It wasn’t until the 1890s that the Presbyterian missionaries began to look beyond southeast Alaska to the far north -- back up towards St. Lawrence Island where Vitus Bering and Alexei Chirikov first spotted the country in 1728 and where it is very possible that the people of the country first spotted Bering and Chirikov.

Christian work on St. Lawrence Island “officially” began in 1887 when the Episcopal Church of America first built a mission church at a site called Chibuchack or Sivuqaq, Sevuokok, which later was renamed Gambell. The Episcopals were unable to convince anyone to take up this isolated missionary post. The Presbyterian Board of National Missions, through the efforts of Sheldon Jackson, acquired the mission building in 1890 and set about recruiting a missionary for the post.
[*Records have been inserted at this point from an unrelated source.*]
(** * mcp_server.py: a one-shot SSE endpoint serving a fixed toolgroup list

    The program is a FastAPI application with a single route.  Its handler
    builds a dictionary literal, wraps a one-element generator expression
    around [json.dumps] of it and hands that generator to sse_starlette's
    [EventSourceResponse].

    The development follows the layers the program runs through:
    - [Py]: the Python object store (values, lists and dicts with identity,
      exceptions, a state-and-exception monad, the iterator protocol);
    - [Json]: [json.dumps] with its default settings, and a reader of JSON
      texts used to state what a client decodes;
    - [Sse]: sse_starlette's event framing and [EventSourceResponse];
    - [FastApi]: the application object, route registration and dispatch;
    - [McpServer]: the source file itself. *)

From Stdlib Require Import ZArith NArith Ascii String List Lia Bool.
From stdpp Require Import base gmap strings list fin_maps pretty.

Local Open Scope string_scope.
Local Open Scope Z_scope.

(* ===================================================================== *)
(** ** Python objects, exceptions and the iterator protocol *)
(* ===================================================================== *)

Module Py.

(** Object identity, what [id(o)] returns. *)
Definition loc := positive.

(** Dictionary keys.  [KOther] stands for any other hashable key (a tuple,
    bytes, a frozenset, ...); the string is the name of its class. *)
Inductive key :=
| KStr (s : string)
| KInt (z : Z)
| KBool (b : bool)
| KNone
| KOther (cls : string).

(** Values held in variables and containers.  Strings, integers, booleans
    and [None] are immutable and are carried by value; a [str] is a Rocq
    string whose characters are read as code points below 256.  Lists,
    dicts and everything else live in the store and are carried by
    reference.  Floats do not occur in the program and are left out. *)
Inductive val :=
| VNone
| VBool (b : bool)
| VInt (z : Z)
| VStr (s : string)
| VRef (l : loc).
(** * Source-path resolution of [Scripts/init.py]

    A shallow embedding of [check_dirs_exist] and [check_or_create_config]
    together with the parts of the Python runtime they lean on: path
    strings, the directory tree, the JSON document held in [config_data],
    [shutil.copytree] / [shutil.move], and the operator's input lines.

    Scope of the runtime model.  The tree holds regular files and
    directories only; a copied source that contains symbolic links is
    treated apart ([lnode], [copy_call]).  Names are compared literally;
    ["."] and [".."] are ordinary names; a path string is resolved from a
    single root, its components being the non-empty pieces between
    separators.  Purely informational console banners are left out of the
    event log; prompts, warnings, errors, success notices and the progress
    line are kept. *)

From Stdlib Require Import String Ascii List Bool Arith ZArith Lia.
Import ListNotations.
Open Scope string_scope.
Set Warnings "-register-all".

(** ** Strings and path strings *)

Module PathStr.

Definition backslash : ascii := Ascii.ascii_of_nat 92.
Definition slash : ascii := Ascii.ascii_of_nat 47.

(** Both separators are accepted on input, as [ntpath] does. *)
Definition is_sep (c : ascii) : bool :=
  Ascii.eqb c backslash || Ascii.eqb c slash.

(** [str.strip()] with no argument: ASCII white space on both ends. *)
Definition is_space (c : ascii) : bool :=
  let n := Ascii.nat_of_ascii c in
  Nat.eqb n 32 || (Nat.leb 9 n && Nat.leb n 13)
  || (Nat.leb 28 n && Nat.leb n 31).
(** * Bibliotheca: the search proxy and the data-access layer

    The book-release tracker's backend ([server.js], [middleware/auth.js],
    [database/migrate.js]) as Rocq functions, and the properties of its
    rate limiter, cache, result reshaping, account handlers and
    find-or-create / tracking flows.

    Conventions of the embedding.
    - Instants ([Date.now()], ISO timestamps in payloads) are integers:
      milliseconds since the epoch.
    - A JavaScript string is a [string], one character per code unit; a
      value that may be [undefined] (a missing JSON key, a missing header)
      is an [option].
    - The two module-level objects of the server, the cache [Map] and the
      limiter's store, are [gmap]s threaded through the handlers; the
      response object is a record that the middleware chain passes on.
    - The relational store is a record of tables (lists of rows, in
      insertion order) with the sequences behind the [SERIAL] keys; every
      SQL statement of the server is a function on it that returns or
      raises.
    - Every request is processed atomically, one after the other: the
      runtime interleaves requests only at [await] points.
    - What the server takes from libraries and from the runtime (validators,
      hashing, tokens, URL encoding) and PostgreSQL's input functions for
      dates and integers are parameters, grouped in the classes [Platform],
      [Auth] and [Postgres]. The rate-limit library is modelled, and so is
      the length check of the [VARCHAR(n)] columns.
    - [console.log] output is not part of the state. *)

From Stdlib Require Import ZArith QArith Ascii String List Lia.
From stdpp Require Import base option list gmap strings pretty.

Local Open Scope string_scope.
Local Open Scope Z_scope.

(** ** JavaScript primitives used by the handlers *)

Module Js.

(** [WhiteSpace] and [LineTerminator] code units below 256, the ones
    [String.prototype.trim] strips. *)
Definition is_space (c : ascii) : bool :=
  let n := nat_of_ascii c in
  (Nat.eqb n 9 || Nat.eqb n 10 || Nat.eqb n 11 || Nat.eqb n 12
   || Nat.eqb n 13 || Nat.eqb n 32 || Nat.eqb n 160)%bool.

Fixpoint trim_start (s : string) : string :=
  match s with
  | EmptyString => EmptyString
  | String c s' => if is_space c then trim_start s' else s
  end.

Definition trim (s : string) : string :=
  String.rev (trim_start (String.rev (trim_start s))).
(* ===== verification/GrisuDigits.v ===== *)
(** * The digits Grisu2 generates

    [grisu2_digit_gen] ends and yields a decimal number between [M_minus] and
    [M_plus]: the digits of [M_plus] are generated until the number they form
    is in the interval, and the rounding keeps it there.  The digits are as few
    as the width of the interval asks for. *)

From stdpp Require Import base gmap strings list.
From Stdlib Require Import ZArith Ascii Lia.
From S2P Require Import Prelude Cxx JsonValue Grisu.

(** ** Buffers of digits *)

Lemma dec_value_nonneg s acc : all_digits s = true → 0 ≤ acc → 0 ≤ dec_value acc s.
Proof.
  revert acc. induction s as [|c s IH]; intros acc Ha Hacc; [done|]. cbn [all_digits dec_value] in *.
  apply andb_true_iff in Ha as [Hc Ha]. unfold is_digit in Hc. zify_cmp. apply IH; [done|lia].
Qed.

(** No leading zero. *)
Definition head_ok (buf : string) : bool :=
  match buf with EmptyString => true | String c _ => negb (byte_of c =? 48) end.

Lemma dec_value_lower s acc :
  all_digits s = true → 0 ≤ acc → acc * 10 ^ Z.of_nat (String.length s) ≤ dec_value acc s.
Proof.
  revert acc. induction s as [|c s IH]; intros acc Ha Hacc.
  { cbn [String.length dec_value]. change (Z.of_nat 0) with 0. rewrite Z.pow_0_r. lia. }
  cbn [all_digits dec_value String.length] in *.
  apply andb_true_iff in Ha as [Hc Ha]. unfold is_digit in Hc. zify_cmp.
  rewrite Nat2Z.inj_succ, Z.pow_succ_r by lia.
  etransitivity; [|apply IH; [done|lia]].
  replace (acc * (10 * 10 ^ Z.of_nat (String.length s)))
    with (10 * acc * 10 ^ Z.of_nat (String.length s)) by ring.
  apply Z.mul_le_mono_nonneg_r; lia.
Qed.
The Rev. Vene Gambell and his wife Nellie proceeded to St. Lawrence Island under the auspices of the aforementioned education effort of the federal government and Sheldon Jackson. While his appointment was that of teacher, Gambell had to proffer a testimonial of faith as well before qualifying for selection by the Rev. Jackson.
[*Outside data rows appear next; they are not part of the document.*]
(** [grisu2] ends on every positive double with at most 17 digits, without
    leading zeros, of a decimal number strictly between the boundaries of the
    double. *)
Lemma grisu2_correct m e :
  positive_double m e →
  ∃ buf k, grisu2 m e = Ok (buf, k)
    ∧ all_digits buf = true ∧ head_ok buf = true ∧ buf ≠ "" ∧ (String.length buf ≤ 17)%nat
    ∧ rounds_to m e (inject_Z (dec_value 0 buf) * pw 10 k).
Proof.
  intros Hd. destruct (boundaries_spec m e Hd) as (n & h & Hn & Hh & Hlo & Hhi & Hq & Hb).
  unfold grisu2. rewrite Hb. cbn [b_minus b_w b_plus]. unfold grisu2_scaled. cbn [de].
  destruct (cached_power_correct _ Hq) as [_ [Hok Hs]]. cbv zeta in Hok, Hs.
  destruct (get_cached_power_for_binary_exponent _) as [f ce k]. cbn [c_f c_e c_k] in *.
  unfold kAlpha, kGamma in Hs.
  assert (Hf : 2 ^ 63 ≤ f < 2 ^ 64) by (unfold power_ok in Hok; cbv zeta in Hok; zify_cmp; lia).
  assert (Hm : 0 < m < 2 ^ 53) by (destruct Hd; lia).
  assert (Hpn : 0 < 2 ^ (n - 1) ∧ 2 ^ n = 2 * 2 ^ (n - 1)).
  { split; [apply Z.pow_pos_nonneg; lia|].
    replace n with (Z.succ (n - 1)) at 1 by lia; apply Z.pow_succ_r; lia. }
  assert (Hh0 : 0 < h ≤ 2 ^ n) by (subst h; destruct (lower_closer m e); lia).
  destruct (scaled_ranges m n h f) as (R1 & R2 & R3 & R4); try lia.
  { subst h. destruct (lower_closer m e) eqn:El; [right|left; reflexivity]. unfold lower_closer in El.
    zify_cmp. split; [lia|assumption]. }
  rewrite !diyfp_mul_product by lia. cbn [df de].
  rewrite !wrap_small by lia.
  set (s := - (e - 1 - n + ce + 64)). replace (e - 1 - n + ce + 64) with (- s) by lia.
  assert (H60 : 2 ^ s ≤ 2 ^ 60) by (apply Z.pow_le_mono_r; lia).
  destruct (digit_gen_correct (- k) (product (2 * m * 2 ^ n - h) f + 1) (product (2 * m * 2 ^ n) f)
    (product ((2 * m + 1) * 2 ^ n) f - 1) s) as (buf & j & Hrun & Hgen); [lia|lia|lia|lia|].
  exists buf, (- k + j). pose proof Hgen as [Ha Hhd Hne _ _ Hsh]. split_and!; try assumption.
  { apply Nat2Z.inj_le. destruct (Z.le_gt_cases (Z.of_nat (String.length buf)) 17) as [|Hlen]; [lia|].
    assert (10 ^ 16 ≤ 10 ^ (Z.of_nat (String.length buf) - 2)) by (apply Z.pow_le_mono_r; lia). nia. }
  destruct (generated_Q _ _ s _ _ ltac:(lia) Hgen) as [G1 G2].
  eapply rounds_to_eq; [|eapply (scaled_rounds m e n h f ce k); [lia|exact Hh|lia|lia|exact Hok| |exact G2]].
  - rewrite pw_add by lia. ring.
  - match type of G1 with (inject_Z ?a <= _)%Q => replace a with (product (2 * m * 2 ^ n - h) f + 1) in G1 by lia end.
    exact G1.
Qed.
(** ** The reference: escaping byte by byte *)

Definition escape_char (c : ascii) : string :=
  let b := byte_of c in
  let two x := String backslash (String x "") in
  if b =? 0x08 then two "b"%char
  else if b =? 0x09 then two "t"%char
  else if b =? 0x0A then two "n"%char
  else if b =? 0x0C then two "f"%char
  else if b =? 0x0D then two "r"%char
  else if b =? 0x22 then two dquote
  else if b =? 0x5C then two backslash
  else if b <=? 0x1F then unicode_escape b
  else String c "".

Fixpoint escape (s : string) : string :=
  match s with
  | EmptyString => ""
  | String c s => escape_char c +:+ escape s
  end.

Lemma escape_char_high c : 0x80 ≤ byte_of c → escape_char c = String c "".
Proof.
  intros H. unfold escape_char. repeat case_match; zify_cmp; try done; lia.
Qed.

Lemma length_escape_char c : (1 ≤ String.length (escape_char c) ≤ 6)%nat.
Proof. unfold escape_char. repeat case_match; simpl; lia. Qed.

(** *** Code points of partial sequences

    [cp_ok st cp]: the bits collected in state [st] are large enough that the
    finished code point is not ASCII (no over-long form). *)
Definition cp_ok (st cp : Z) : Prop :=
  (st = 0)
  ∨ (st = 2 ∧ 2 ≤ cp < 2 ^ 16) ∨ (st = 3 ∧ 1 ≤ cp < 2 ^ 10)
  ∨ (st = 4 ∧ cp = 0) ∨ (st = 5 ∧ cp = 0xD) ∨ (st = 6 ∧ cp = 0)
  ∨ (st = 7 ∧ 1 ≤ cp ≤ 3) ∨ (st = 8 ∧ cp = 4).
Frederick Thornton was the first missionary to Cape Prince of Wales, north of Nome on the Seward Peninsula. He was buried there in 1893.

Leander Stevenson landed at Point Barrow in 1890. Four years later he obtained the lumber to build a school. Dr. and Mrs. Horatio

Marsh replaced Stevenson in 1897. It was during Dr. Marsh’s stay at Barrow that the caribou herds diminished and when 300 seamen became stranded in the village, food supplies ran low. Sheldon Jackson sent 400 reindeer from Teller. Dr. Marsh, once everyone was fed, took over the supervision of the remaining herd and trained local Eskimos to take care of them.

The discovery of gold "in the Klondike" was first announced in the Seattle Post-Intelligencer on July 17, 1897. Not to lose any time, that same summer the Home Mission Board of the Presbyterian Church in the U.S.A. invited the Rev. S. Hall Young, a missionary in southeastern Alaska from 1878 to 1888 to head for Dawson to seek out the seekers of gold. His missionary work eventually took him to Nome, Fairbanks, Cordova, and points in between.

At that time, it was believed that the Klondike was in American territory, so the Rev. Young arrived in Dawson, the center of the region, in the autumn of 1897 to establish a Presbyterian Church. He also assisted in the establishment of a hospital in that community.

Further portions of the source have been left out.